(* ===== verification/VirtioTheory.v ===== *)
(** * The disk driver transfers blocks

    A call of virtio_disk_rw() offers a request to the device, notifies it and sleeps;
    the device performs it; the interrupt handler wakes the callers of all requests
    that are done, which give their descriptors back. Between these steps other
    requests may be made and completed: each lemma asks only for its own request. *)

From Stdlib Require Import ZArith Lia.
From stdpp Require Import base numbers gmap strings countable tactics list.
From S2P Require Import Prelude Machine CString State Spinlock Kalloc Vm Sched SchedTheory Sleeplock Bio BioCache LogRun Virtio.

Definition sizes_ok (d : vdisk_t) : Prop :=
  length (dk_desc d) = 8%nat ∧ length (dk_avail_ring d) = 8%nat ∧ length (dk_dev_ring d) = 8%nat ∧ length (dk_free d) = 8%nat ∧
  length (dk_info_b d) = 8%nat ∧ length (dk_info_status d) = 8%nat ∧ length (dk_ops d) = 8%nat.

(** The descriptors [i0], [i1], [i2] as a chain for the buffer [b]. *)
Record chained (d : vdisk_t) (b : nat) (w : bool) (i0 i1 i2 : nat) : Prop := {
  ch_desc0 : dk_desc d !! i0 = Some (mkDesc (VOp i0) 16 VRING_DESC_F_NEXT (Z.of_nat i1));
  ch_desc1 : dk_desc d !! i1 = Some (mkDesc (VData b) BSIZE (Z.lor (if w then 0 else VRING_DESC_F_WRITE) VRING_DESC_F_NEXT) (Z.of_nat i2));
  ch_desc2 : dk_desc d !! i2 = Some (mkDesc (VStatus i0) 1 VRING_DESC_F_WRITE 0);
  ch_free : dk_free d !! i0 = Some false ∧ dk_free d !! i1 = Some false ∧ dk_free d !! i2 = Some false;
  ch_ne : i0 ≠ i1 ∧ i0 ≠ i2 ∧ i1 ≠ i2;
}.

(** The request for block [blk] in that chain. *)
Record request (d : vdisk_t) (b : nat) (w : bool) (blk : Z) (i0 i1 i2 : nat) : Prop := {
  rq_chain : chained d b w i0 i1 i2;
  rq_op : dk_ops d !! i0 = Some (mkReq (if w then VIRTIO_BLK_T_OUT else VIRTIO_BLK_T_IN) 0 (u32 (blk * 2)));
  rq_b : dk_info_b d !! i0 = Some (Some b);
}.

(** ** Descriptors *)
Definition first_free (L : list bool) (i : nat) : Prop := L !! i = Some true ∧ ∀ j, (j < i)%nat → L !! j = Some false.

Lemma nth_bool (L : list bool) i v : L !! i = Some v → nth i L false = v.
Proof. intros H. by rewrite nth_lookup, H. Qed.

Definition set_free (L : list bool) (s : kstate) : kstate := set_vdisk (set_dk_free L (vdisk s)) s.

Lemma alloc_desc_spec s i : first_free (dk_free (vdisk s)) i → length (dk_free (vdisk s)) = 8%nat →
  alloc_desc s = Ok (Z.of_nat i) (set_free (<[i := false]> (dk_free (vdisk s))) s).
Proof.
  intros [Hi Hlow] Hl. assert (Hi8 : (i < 8)%nat) by (apply lookup_lt_Some in Hi; lia).
  unfold alloc_desc. eapply eq_trans; [apply (bind_ok _ _ s (Some (Z.of_nat i)) (set_free (<[i := false]> (dk_free (vdisk s))) s))|done].
  replace (seq 0 8) with (seq 0 i ++ i :: seq (S i) (7 - i)).
  2: { change (i :: seq (S i) (7 - i)) with (seq (0 + i) (S (7 - i))). rewrite <- seq_app. f_equal. lia. }
  rewrite for_each_skip.
  - cbn [for_each]. rewrite (bind_ok _ _ s (Some (Z.of_nat i)) (set_free (<[i := false]> (dk_free (vdisk s))) s)); [done|].
    unfold get_disk, upd_disk. mrun. rewrite (nth_bool _ _ _ Hi). mrun. done.
  - intros j Hj%elem_of_seq. unfold get_disk. mrun. rewrite (nth_bool _ j false) by (apply Hlow; lia). done.
Qed.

┄┄┄┄┄┄┄┄┄┄

## [Problem to work on]
Your task is to transcribe the listing in full, so that each line reads exactly as before.

## [Exercise result]
(* ===== verification/VirtioTheory.v ===== *)
(** * The disk driver transfers blocks

    A call of virtio_disk_rw() offers a request to the device, notifies it and sleeps;
    the device performs it; the interrupt handler wakes the callers of all requests
    that are done, which give their descriptors back. Between these steps other
    requests may be made and completed: each lemma asks only for its own request. *)

From Stdlib Require Import ZArith Lia.
From stdpp Require Import base numbers gmap strings countable tactics list.
From S2P Require Import Prelude Machine CString State Spinlock Kalloc Vm Sched SchedTheory Sleeplock Bio BioCache LogRun Virtio.

Definition sizes_ok (d : vdisk_t) : Prop :=
  length (dk_desc d) = 8%nat ∧ length (dk_avail_ring d) = 8%nat ∧ length (dk_dev_ring d) = 8%nat ∧ length (dk_free d) = 8%nat ∧
  length (dk_info_b d) = 8%nat ∧ length (dk_info_status d) = 8%nat ∧ length (dk_ops d) = 8%nat.

(** The descriptors [i0], [i1], [i2] as a chain for the buffer [b]. *)
Record chained (d : vdisk_t) (b : nat) (w : bool) (i0 i1 i2 : nat) : Prop := {
  ch_desc0 : dk_desc d !! i0 = Some (mkDesc (VOp i0) 16 VRING_DESC_F_NEXT (Z.of_nat i1));
  ch_desc1 : dk_desc d !! i1 = Some (mkDesc (VData b) BSIZE (Z.lor (if w then 0 else VRING_DESC_F_WRITE) VRING_DESC_F_NEXT) (Z.of_nat i2));
  ch_desc2 : dk_desc d !! i2 = Some (mkDesc (VStatus i0) 1 VRING_DESC_F_WRITE 0);
  ch_free : dk_free d !! i0 = Some false ∧ dk_free d !! i1 = Some false ∧ dk_free d !! i2 = Some false;
  ch_ne : i0 ≠ i1 ∧ i0 ≠ i2 ∧ i1 ≠ i2;
}.

(** The request for block [blk] in that chain. *)
Record request (d : vdisk_t) (b : nat) (w : bool) (blk : Z) (i0 i1 i2 : nat) : Prop := {
  rq_chain : chained d b w i0 i1 i2;
  rq_op : dk_ops d !! i0 = Some (mkReq (if w then VIRTIO_BLK_T_OUT else VIRTIO_BLK_T_IN) 0 (u32 (blk * 2)));
  rq_b : dk_info_b d !! i0 = Some (Some b);
}.

(** ** Descriptors *)
Definition first_free (L : list bool) (i : nat) : Prop := L !! i = Some true ∧ ∀ j, (j < i)%nat → L !! j = Some false.

Lemma nth_bool (L : list bool) i v : L !! i = Some v → nth i L false = v.
Proof. intros H. by rewrite nth_lookup, H. Qed.

Definition set_free (L : list bool) (s : kstate) : kstate := set_vdisk (set_dk_free L (vdisk s)) s.

Lemma alloc_desc_spec s i : first_free (dk_free (vdisk s)) i → length (dk_free (vdisk s)) = 8%nat →
  alloc_desc s = Ok (Z.of_nat i) (set_free (<[i := false]> (dk_free (vdisk s))) s).
Proof.
  intros [Hi Hlow] Hl. assert (Hi8 : (i < 8)%nat) by (apply lookup_lt_Some in Hi; lia).
  unfold alloc_desc. eapply eq_trans; [apply (bind_ok _ _ s (Some (Z.of_nat i)) (set_free (<[i := false]> (dk_free (vdisk s))) s))|done].
  replace (seq 0 8) with (seq 0 i ++ i :: seq (S i) (7 - i)).
  2: { change (i :: seq (S i) (7 - i)) with (seq (0 + i) (S (7 - i))). rewrite <- seq_app. f_equal. lia. }
  rewrite for_each_skip.
  - cbn [for_each]. rewrite (bind_ok _ _ s (Some (Z.of_nat i)) (set_free (<[i := false]> (dk_free (vdisk s))) s)); [done|].
    unfold get_disk, upd_disk. mrun. rewrite (nth_bool _ _ _ Hi). mrun. done.
  - intros j Hj%elem_of_seq. unfold get_disk. mrun. rewrite (nth_bool _ j false) by (apply Hlow; lia). done.
Qed.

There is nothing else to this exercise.